Ко мне приставили пухлого ватермейстера, от которого пришлось отбиваться палкой. Он все норовил оказать помощь в подмывании задницы, а мое закоснелое мышление позавчерашнего куска пиццы и солдафонская натура препятствовали этому.
— А девушку мне можно? — спросил я, удерживая дружелюбного толстяка на расстоянии.
— Девушку? — спросил он с искренним недоумением и неприязнью. Я как будто попросил, чтобы меня окатили ведром прокисшего дерьма. — Вам? Мужчине с таким божественным телом?
Я растерялся.
— Ну. Да.
— Мужчинами должны заниматься мужчины, — объяснил мне ватермейстер. — Девушки — девушками. Это бани, а не бордель.
— Тогда я сам.
— Как пожелаете, — огорченно произнес толстяк. — Но ведь никто не моется в одиночку.

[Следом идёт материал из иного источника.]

(** One turn of the search: [found_idx] and [newest_ts]. *)
Definition find_turn (buf : list PkgSample) (start : nat) (endpoint key : bytes)
    (now max_age : Z) (acc : option nat * Z) (i : nat) : option nat * Z :=
  let idx := (start + PKG_RING_CAPACITY - i) mod PKG_RING_CAPACITY in
  let s := buf !!! idx in
  if sample_matches endpoint key now max_age s && (acc.2 <? ps_ts s)%Z
  then (Some idx, ps_ts s) else acc.

Definition find_index (r : PkgRing) (buf : list PkgSample) (endpoint key : bytes)
    (now max_age : Z) : option nat :=
  let start := (pr_head r + PKG_RING_CAPACITY - 1) mod PKG_RING_CAPACITY in
  (foldl (find_turn buf start endpoint key now max_age) (None, 0%Z) (seq 0 (pr_count r))).1.

Definition sample_hit (s : PkgSample) : PkgSample :=
  {| ps_ts := ps_ts s; ps_endpoint := ps_endpoint s; ps_key := ps_key s; ps_json := ps_json s;
     ps_hits := wrap32 (ps_hits s + 1) |}.

(** The counters after the search, and the statistics line every thousand requests. *)
Definition count_search (r : PkgRing) (buf : list PkgSample) (hit : bool) (now : Z) : PkgRing :=
  let hits := if hit then wrap32 (pr_total_hits r + 1) else pr_total_hits r in
  let misses := if hit then pr_total_misses r else wrap32 (pr_total_misses r + 1) in
  {| pr_buf := Some buf; pr_head := pr_head r; pr_count := pr_count r;
     pr_total_hits := hits; pr_total_misses := misses;
     pr_last_stats :=
       if (wrap32 (hits + misses) mod 1000 =? 0)%Z && (5 <? now - pr_last_stats r)%Z
       then now else pr_last_stats r |}.
Lemma find_start_all s :
  let '(now, s') := find_start clock s in
  pk_ring s' = pk_ring s ∧ silent s s' ∧
  ∀ n, now = Some n → n = clock (pk_time s) ∧ pk_time s < pk_time s'.
Proof.
  unfold find_start, time_null. run_st. destruct (pr_buf _); [|done].
  destruct (_ =? 0); [done|]. split; [done|]. split; [split; cbn; [done|lia]|].
  intros n [= <-]. split; [done|cbn; lia].
Qed.

(** A hit is a sample of the ring. *)
Lemma find_locked_all s endpoint key max_age now :
  ring_all (pk_ring s) →
  let '(res, s') := find_locked alloc endpoint key max_age now s in
  ring_all (pk_ring s') ∧ silent s s' ∧
  ∀ j, res = Some j → ∃ x, P x ∧ ps_json x = Some j ∧ ps_endpoint x = endpoint ∧ ps_key x = key ∧
    (now - ps_ts x ≤ max_age)%Z.
Proof.
  intros Hr. unfold find_locked, malloc. run_st.
  destruct (pr_buf (pk_ring s)) as [buf|] eqn:Hbuf; [|by cbn].
  unfold ring_all in Hr. rewrite Hbuf in Hr. destruct Hr as (log & Hh & Hlog).
  assert (∀ hit buf', forget_hits <$> buf' = forget_hits <$> buf →
    ring_all (count_search (pk_ring s) buf' hit now)) as Hcount.
  { intros hit buf' Hb. exists log. split; [|done].
    destruct Hh as [? ? (b & Hb' & Hl & Hv)]. rewrite Hbuf in Hb'. injection Hb' as <-.
    split; [done|done|]. exists buf'. cbn. rewrite Hb. split_and!; [done| |done].
    by rewrite <- (length_fmap forget_hits), Hb, length_fmap. }
  pose proof (find_index_spec _ _ _ endpoint key now max_age Hh Hbuf) as Hf.
  destruct (find_index _ _ _ _ _ _) as [idx|].
  2: { cbn. split_and!; [by apply Hcount|by split|done]. }
  destruct Hf as (Hi & Hin & Hm & _).
  destruct (alloc _); cbn.
  2: { split_and!; [by apply Hcount|split; cbn; [done|lia]|done]. }
  split; [|split; [split; cbn; [done|lia]|]].
  - apply Hcount. apply list_eq. intros i. rewrite !list_lookup_fmap.
    destruct (decide (i = idx)) as [->|Hne].
    + rewrite list_lookup_alter_eq. by destruct (buf !! idx).
    + by rewrite list_lookup_alter_ne.
  - intros j Hj. unfold sample_matches in Hm. rewrite Hj in Hm. bool_facts.
    apply streq_true in H2, H1. subst.
    assert (forget_hits (buf !!! idx) ∈ forget_hits <$> log) as Hin'.
    { unfold lastn in Hin. rewrite <- (take_drop (length (forget_hits <$> log) - PKG_RING_CAPACITY)).
      apply elem_of_app. by right. }
    apply list_elem_of_fmap in Hin' as (x & Hx & Hxin). injection Hx as Hts He Hk Hjs.
    rewrite Forall_forall in Hlog. exists x. rewrite <- Hjs, <- He, <- Hk, <- Hts. auto.
Qed.
(** Stripping a text of styled characters leaves the characters, and it never lengthens a
    text, so that it can be done in place. *)
Theorem man_strip_overstrike_spec (cs : list (ascii * style)) :
  Forall (λ c, c.1 ≠ nul ∧ c.1 ≠ backspace) cs →
  man_strip_overstrike_ascii (cs ≫= styled) = cs.*1 ∧
  ∀ t, length (man_strip_overstrike_ascii t) ≤ length t.
Proof.
  intros Hcs. split; [|apply strip_overstrike_length].
  unfold man_strip_overstrike_ascii.
  induction Hcs as [|[c st] cs [Hn Hb] Hcs IH]; [done|]. cbn [fst] in *.
  assert (∀ x y t, x ≠ nul → strip_overstrike (x :: backspace :: y :: t) = y :: strip_overstrike t)
    as Hover.
  { intros x y t Hx. cbn [strip_overstrike]. by rewrite (proj2 (ascii_eqb_false x nul)). }
  change (((c, st) :: cs) ≫= styled) with (styled (c, st) ++ (cs ≫= styled)).
  rewrite fmap_cons. cbn [fst]. rewrite <- IH. destruct st; cbn [styled fst snd app].
  - cbn [strip_overstrike]. rewrite (proj2 (ascii_eqb_false c nul)) by done.
    destruct (cs ≫= styled) as [|b [|d t]] eqn:E; [done|done|].
    rewrite (proj2 (ascii_eqb_false b "008")); [done|]. intros ->.
    destruct cs as [|[c' st'] cs]; [done|]. apply Forall_cons in Hcs as [[_ Hb'] _].
    cbn in E. destruct st'; simplify_eq/=; done.
  - by apply Hover.
  - by apply Hover.
Qed.

Lemma man_strip_overstrike_spec_witness :
  let cs := [("l"%char, Bold); ("s"%char, Bold); (space, Plain); ("f"%char, Underlined)] in
  man_strip_overstrike_ascii (cs ≫= styled) = bs "ls f".
Proof.
  intros cs. apply (man_strip_overstrike_spec cs).
  repeat constructor; intros E; vm_compute in E; discriminate E.
Defined.

(** ** The URL of a page *)

Record page_ok (p : man_page) : Prop := {
  po_area : "/"%char ∉ mp_area p ∧ 0 < length (mp_area p) ≤ 31;
  po_section : man_is_valid_section (mp_section p) = true;
  po_page : man_is_valid_token (mp_page p) = true ∧ length (mp_page p) ≤ 63;
  po_format : known_format (mp_format p) = true
}.

Lemma valid_token_chars s c :
  man_is_valid_token s = true → c ∈ s → safe_name_char c = true.
Proof.
  intros H Hc. apply andb_true_iff in H as [_ H].
  rewrite forallb_forall in H. apply H. by apply list_elem_of_In.
Qed.

Lemma valid_token_no_slash s : man_is_valid_token s = true → "/"%char ∉ s.
Proof. intros H Hc. by apply (valid_token_chars _ _ H) in Hc. Qed.

Lemma valid_section_chars s c :
  man_is_valid_section s = true → c ∈ s → isdigit c || islower c = true.
Proof.
  unfold man_is_valid_section. destruct s as [|d s]; [done|]. intros H.
  apply andb_true_iff in H as [H Hl]. apply andb_true_iff in H as [_ Hd].
  rewrite elem_of_cons. intros [->|Hc]; [by rewrite Hd|].
  rewrite forallb_forall in Hl. apply list_elem_of_In in Hc. by rewrite (Hl _ Hc), orb_true_r.
Qed.

Lemma valid_section_no_slash s : man_is_valid_section s = true → "/"%char ∉ s.
Proof. intros H Hc. by apply (valid_section_chars _ _ H) in Hc. Qed.

Lemma known_format_cases f :
  known_format f = true → f ∈ [bs "html"; bs "pdf"; bs "ps"; bs "md"; bs "txt"].
Proof.
  unfold known_format. rewrite !orb_true_iff, !streq_true, !elem_of_cons, elem_of_nil. tauto.
Qed.

Lemma known_format_dot f : known_format f = true → "."%char ∉ f ∧ 0 < length f ≤ 4.
Proof.
  intros H%known_format_cases. rewrite !elem_of_cons, elem_of_nil in H.
  destruct H as [->|[->|[->|[->|[->|[]]]]]]; (split; [|vm_compute; lia]);
    by_computation.
Qed.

Это просто бессмысленно.
— Я — быдло из тысячника. Там везде душевые-одиночки.
Ватермейстер, до этого розовый от тепла и пара, побледнел как полотно и уселся на скамью рядом с вешалкой для халатов.
— Какой ужас.
Я принялся поливаться из деревянной бадьи.
— Бытие — жесть.
После того как я смыл вино, пот и грязь, меня выпустили в основные банные помещения. Ох и роскошное же это было место. Прекрасная стоугольная плитка, изображения хорфинов и Штормовых столпов, мягкая расслабляющая иллюминация в бассейнах, куча желобов с журчащей водой. Шум был мягким и расслабляющим.
У всех людей в мире присутствует объяснимый страх перед водой, поэтому бассейны были небольшие, закругленные и прозрачные как стопка с неразбавленным спиртом. Они располагались в шахматном порядке и у каждого была особая тема, связанная с отделкой стенок. Я немедленно закайфовал от одной обстановки, но тут ко мне привязался еще один мужик: высокий дедуля с игривыми усиками. Он представился лекарем Бернаром де Шаль и приказал мне улечься на массажный стол.
— Ничего опасного, храбрый юноша, — сказал он мне, тщательно ощупав синяки и шишки. Я был настолько благодарен, что господин де Шаль пересчитал их все, что едва мог говорить. — Небольшая трещина в ребрах. Я пропишу вам мазь и медицинский корсет. Вы женаты?
— Леди упаси, — прокряхтел я.
— Леди, которую вы сейчас упомянули, является покровительницей браков, — сухо поправил меня лекарь. — Это так, к слову, что б не прибегали к молитвам не понимая их сути. Может быть, у вас есть подруга?
— Есть одна, — пристыженно сообщил я.
— Хорошо. С корсетом будет нужна помощь. Женщины знают, как его шнуровать.
Я промолчал. Хо знает, как зашнуровать ботинки или завязать в узел дурака, считающего олив низшим сортом человечества. Корсеты она в жизни не видела.
— Можете встать, — сказал доктор Бернар. — Корсет вам принесут. Сейчас вам нужно полежать в прохладной воде, чтобы мышцы расслабились, но не слишком.
— Четвертая купель как раз подойдет, — встрял ватермейстер. — Пойдемте, господин де Хин.
— Не так быстро, — притормозил нас дядя врач. Он достал из саквояжа белый конвертик. — Вот, проглотите этот порошок. Снимет боль.
Прохладный бассейн показался мне ледяным, но вскоре я притерпелся. Порошок и вода утихомирили боль, и я вновь почти закайфовал, но тут где-то рядом заверещала Хо. Через несколько секунд она ворвалась в мужской зал, совершенно голая и очень злая.
— Ну что такое? — устало крикнул я. — Эти злодеи пытались подмышки тебе обрить?
Шлепая пятками по кафелю, олива быстро сократила расстояние между моей мордой и ее кулаком, но в самом конце все-таки поскользнулась и въехала в мой целительной оазис зеленой задницей.
Полетели брызги.
— Они сказали, что женщинам нельзя на мужскую половину! — воскликнула она, еще не успев вынырнуть. — А женская половина — отвратительна. Там единственный чан, в котором тебя отмывают как картофелину, а потом брызгают в промежность благовониями. Я что, блять, картошка?
— Если и так, то успевшая позеленеть.
— А чего у тебя тут так холодно? Ты теплого пива нахлебался, а теперь пытаешься его остудить?